8 Dans un sens, l’homme vertueux est celui qui modère ses actes en agissant entre deux
extrêmes. Mais la prudence présente un autre aspect fondamental qui est lié à
l’application de la vertu. Dans le cas de la justice institutionnelle, Aristote considère que
le juge qui fait preuve de prudence n’est pas seulement celui qui s’en tient à la norme
mais celui qui sait l’appliquer à la singularité du cas. Comment s’opérationnalise la
norme ? Pour un juge tout l’art de rendre un verdict équitable réside, comme nous le
verrons, dans le fait de déterminer si la norme est applicable à la spécificité de la
situation qu’il a à traiter et vice-versa.
9 En d’autres termes, pour que la norme s’applique à la réalité et pour que l’universel
s’ajuste au particulier, il n’est pas suffisant de disposer de la norme qui est formulée
dans le code de lois.
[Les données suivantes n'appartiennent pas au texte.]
(** * Capybara Timer: the [useTimer] hook

    A shallow embedding of [hooks/useTimer.ts], the session timer of the
    application, together with the properties of its state machine.

    Modelling conventions.
    - A JavaScript [number] holding a count of seconds, loops or coins is an
      integer of [Z]; [Math.floor (a / b)] for a positive [b] is [Z.div] and
      the remainder operator [%] is [Z.rem] (sign of the dividend).
    - The string-literal unions [TimerPhase] and [TimerState] are inductive
      types.  Both unions contain the literal ['completed']; the run state is
      written [state_completed] here.
    - [setSession (prev => next)] is the function [prev |-> next] on
      [TimerSession].  The hook's [settings] argument is fixed for the
      lifetime of a session, so it is a [Section] variable.
    - [tick] hands the phase change to [setTimeout (moveToNextPhase, 0)].  The
      updater of [tick] is [tickUpdate], which returns the session together
      with a flag telling whether the timeout was armed; [tick] is the
      updater followed by the deferred call, taken as one step.  The callback
      is invoked without arguments, so [isSkipped] takes its default
      [false]. *)

From Stdlib Require Import ZArith List String Ascii Bool Lia.
From Stdlib Require Import Decimal DecimalString DecimalZ.
Import ListNotations.

Local Open Scope Z_scope.

(** ** Data model *)

Inductive TimerPhase : Type := prep | focus | break | completed.

Inductive TimerState : Type := idle | running | paused | state_completed.

Record TimerSettings : Type := mkSettings {
  focusDuration : Z;   (* in seconds (minimum 30) *)
  breakDuration : Z;   (* in seconds (can be 0) *)
  loops : Z;           (* 1-9 loops *)
  hasPrep : bool;      (* 5-minute prep session *)
  countUp : bool       (* true = count up, false = count down *)
}.

Record TimerSession : Type := mkSession {
  phase : TimerPhase;
  state : TimerState;
  currentLoop : Z;
  totalLoops : Z;
  timeElapsed : Z;        (* seconds elapsed in current phase *)
  timeRemaining : Z;      (* seconds remaining in current phase *)
  totalSessionTime : Z;   (* total time for current phase *)
  coinsEarned : Z;        (* coins earned so far *)
  completedFocusTime : Z  (* total completed focus time in seconds *)
}.

Definition PREP_DURATION : Z := 5 * 60.
(** X5: [read_address] returns an error when the path holds no value,
    panics when the value has fewer than 20 bytes, and otherwise returns
    the first 20 bytes. *)
Theorem read_address_checks (p : path) (h : Host) :
  match store h !! p with
  | None => read_address p h = Some (inl (ErrRuntime PathNotFound))
  | Some v =>
      if (length v <? ADDRESS_SIZE)%nat then read_address p h = None
      else read_address p h = Some (inr (take ADDRESS_SIZE v, h))
  end.
Proof.
  unfold read_address. destruct (store h !! p) as [v |] eqn:Hv.
  - rewrite (store_read_ok h p v) by (done || lia). rewrite drop_0.
    replace (Nat.min ADDRESS_SIZE MAX_FILE_CHUNK_SIZE) with ADDRESS_SIZE by reflexivity.
    unfold H160_from_slice. rewrite length_take.
    destruct (length v <? ADDRESS_SIZE)%nat eqn:E.
    + apply Nat.ltb_lt in E.
      replace (Nat.min ADDRESS_SIZE (length v) =? ADDRESS_SIZE)%nat with false
        by (symmetry; apply Nat.eqb_neq; lia).
      reflexivity.
    + apply Nat.ltb_ge in E.
      replace (Nat.min ADDRESS_SIZE (length v) =? ADDRESS_SIZE)%nat with true
        by (symmetry; apply Nat.eqb_eq; lia).
      reflexivity.
  - unfold store_read. by rewrite Hv.
Qed.

(** ** The simulation result *)

(** X6: [store_simulation_result None] leaves the host as it is;
    [store_simulation_result (Some r)] fails when [r] exceeds the store
    cap, and otherwise performs one write of [r] at offset 0 of
    [/simulation_result], whose value becomes [r] followed by the bytes of
    the previous value past the length of [r]. *)
Theorem store_simulation_result_writes (result : option bytes) (h : Host) :
  match result with
  | None => store_simulation_result None h = inr (tt, h)
  | Some r =>
      if (MAX_FILE_CHUNK_SIZE <? length r)%nat
      then store_simulation_result (Some r) h = inl (ErrRuntime StoreValueSizeExceeded)
      else store_simulation_result (Some r) h =
             inr (tt, mkHost (<[SIMULATION_RESULT :=
                                r ++ drop (length r)
                                       (default [] (store h !! SIMULATION_RESULT))]>
                                (store h))
                             (writes h ++ [(SIMULATION_RESULT, 0%nat, r)]))
  end.
Proof.
  destruct result as [r |]; [| reflexivity].
  unfold store_simulation_result.
  destruct (MAX_FILE_CHUNK_SIZE <? length r)%nat eqn:E.
  - apply bind_inl. unfold store_write. by rewrite E.
  - apply Nat.ltb_ge in E. erewrite bind_inr by (by apply store_write_0).
    reflexivity.
Qed.

(** ** Chunked transactions *)

Lemma num_chunks_by_path_absent (h : Host) (cp : path) :
  store h !! (cp ++ ["num_chunks"]) = None ->
  chunked_transaction_num_chunks_by_path cp h = inl (ErrRuntime PathNotFound).
Proof.
  intros Hv.
  change (bind (store_read_slice (cp ++ ["num_chunks"]) 2 2) (fun b => ret (from_le b)) h
          = inl (ErrRuntime PathNotFound)).
  apply bind_inl. by apply store_read_slice_absent.
Qed.

Lemma store_transaction_chunk_data_fresh (tcp : path) (p : bytes) (h : Host) :
  store h !! tcp = None -> (length p <= 2 * MAX_FILE_CHUNK_SIZE)%nat ->
  exists ws, store_transaction_chunk_data tcp p h =
             inr (tt, mkHost (<[tcp := p]> (store h)) (writes h ++ ws)).
Proof.
  intros Hnone Hle.
  unfold store_transaction_chunk_data, store_has.
  rewrite (bind_inr _ _ h h (has_of (store h) tcp)) by reflexivity.
  assert (Hhas : has_of (store h) tcp = None \/ has_of (store h) tcp = Some Subtree).
  { unfold has_of. rewrite Hnone. destruct (has_subtree (store h) tcp); auto. }
  assert (Hw : exists ws,
             (if (MAX_FILE_CHUNK_SIZE <? length p)%nat then
                let* _ := store_write tcp (take MAX_FILE_CHUNK_SIZE p) 0 in
                store_write tcp (drop MAX_FILE_CHUNK_SIZE p) MAX_FILE_CHUNK_SIZE
              else store_write tcp p 0) h =
             inr (tt, mkHost (<[tcp := p]> (store h)) (writes h ++ ws))).
  { destruct (MAX_FILE_CHUNK_SIZE <? length p)%nat eqn:E.
    - apply Nat.ltb_lt in E.
      erewrite bind_inr
        by (apply store_write_ok; [rewrite length_take; lia | rewrite Hnone; simpl; lia]).
      rewrite store_write_ok; cbn [store writes]; rewrite ?lookup_insert_eq, ?Hnone;
        cbn [default from_option id].
      + rewrite insert_insert_eq, write_range_nil, write_range_end
          by (rewrite length_take; lia).
        rewrite take_drop, <- app_assoc. eexists; reflexivity.
      + rewrite length_drop. lia.
      + rewrite write_range_nil, length_take. lia.
    - apply Nat.ltb_ge in E. rewrite store_write_0 by done. rewrite Hnone.
      cbn [default from_option id]. rewrite write_range_nil. eexists; reflexivity. }
  destruct Hhas as [-> | ->]; exact Hw.
Qed.

Lemma children_insert_single (s : gmap path bytes) (cp : path) (c : string) (v : bytes) :
  has_of s cp = None -> children (<[cp ++ [c] := v]> s) cp = {[c]}.
Proof.
  intros Hn. apply has_of_None in Hn as [_ Hn].
  apply set_eq. intros c'. rewrite elem_of_children, elem_of_singleton. split.
  - intros (r & w & Hw). rewrite lookup_insert in Hw. case_decide as E.
    + apply app_inv_head in E. injection E as E1 E2. by subst.
    + exfalso. by apply (Hn (c' :: r) w).
  - intros ->. exists [], v. apply lookup_insert_eq.
Qed.

Lemma has_of_insert_sibling (s : gmap path bytes) (cp : path) (c d : string) (v : bytes) :
  has_of s cp = None -> c <> d -> has_of (<[cp ++ [c] := v]> s) (cp ++ [d]) = None.
Proof.
  intros Hn Hcd. apply has_of_None in Hn as [_ Hn]. apply has_of_None. split.
  - rewrite lookup_insert_ne.
    + destruct (s !! (cp ++ [d])) as [w |] eqn:Ew; [| done].
      exfalso. by apply (Hn [d] w).
    + intros E. apply app_inv_head in E. by injection E.
  - intros r w Hr. rewrite lookup_insert_ne.
    + rewrite <- app_assoc. apply Hn. by destruct r.
    + intros E. rewrite <- app_assoc in E. apply app_inv_head in E. by injection E.
Qed.

Lemma children_insert_fresh (s : gmap path bytes) (cp : path) (c : string) (v : bytes) :
  has_of s (cp ++ [c]) = None ->
  size (children (<[cp ++ [c] := v]> s) cp) = S (size (children s cp)).
Proof.
  intros Hfree. apply has_of_None in Hfree as [Hnone Hsub].
  assert (Hc : c ∉ children s cp).
  { intros (r & w & Hw)%elem_of_children. destruct r as [| x r].
    - congruence.
    - apply (Hsub (x :: r) w); [done |]. by rewrite <- app_assoc. }
  assert (E : children (<[cp ++ [c] := v]> s) cp = children s cp ∪ {[c]}).
  { apply set_eq. intros c'. rewrite elem_of_union, elem_of_singleton, !elem_of_children.
    split.
    - intros (r & w & Hw). rewrite lookup_insert in Hw. case_decide as E.
      + apply app_inv_head in E. injection E as E1 E2. subst. by right.
      + left. eauto.
    - intros [(r & w & Hw) | ->].
      + exists r, w. rewrite lookup_insert_ne; [done |]. intros E.
        apply app_inv_head in E. injection E as E1 E2. subst. congruence.
      + exists [], v. apply lookup_insert_eq. }
  rewrite E, size_union, size_singleton; [lia |].
  by apply disjoint_singleton_r.
Qed.

(** X7: creating a chunked transaction with [n] expected fragments writes
    only its metadata path, and reading the expected fragment count back
    gives [n], whatever the metadata path held before. *)
Theorem create_chunked_transaction_num_chunks (tx_hash : TransactionHash) (cp : path)
    (n : N) (h : Host) :
  chunked_transaction_path tx_hash = inr cp -> n < 65536 ->
  exists h', create_chunked_transaction tx_hash n h = inr (tt, h') /\
    chunked_transaction_num_chunks tx_hash h' = inr (n, h') /\
    (forall k, k <> cp ++ CHUNKED_TRANSACTION_NUM_CHUNKS -> store h' !! k = store h !! k).
Proof.
  intros Hcp Hn. unfold create_chunked_transaction. rewrite Hcp.
  unfold lift at 1. rewrite bind_ret.
  unfold chunked_transaction_num_chunks_path, concat, lift. rewrite bind_ret.
  rewrite store_write_0 by (rewrite length_to_le; unfold MAX_FILE_CHUNK_SIZE; lia).
  eexists. split; [reflexivity |]. split.
  - unfold chunked_transaction_num_chunks. rewrite Hcp. unfold lift. rewrite bind_ret.
    erewrite num_chunks_by_path_ok.
    + replace 2%nat with (length (to_le 2 n)) at 1 by apply length_to_le.
      rewrite write_range_0_take, from_le_to_le_2 by done. reflexivity.
    + cbn [store]. apply lookup_insert_eq.
    + etransitivity; [| apply length_write_range_0]. by rewrite length_to_le.
  - intros k Hk. cbn [store]. by rewrite lookup_insert_ne by congruence.
Qed.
Il est indispensable que le juge la retraduise pour qu’elle devienne
opérationnelle. Dans un procès ce sont les faits qui sont questionnés. Il existe d’ailleurs
une multitude de manières de les exposer et de se les représenter. Ici, nous faisons
référence à toute l’habileté des avocats et des procureurs qui au travers de leurs
plaidoiries doivent défendre ou au contraire attaquer le prévenu.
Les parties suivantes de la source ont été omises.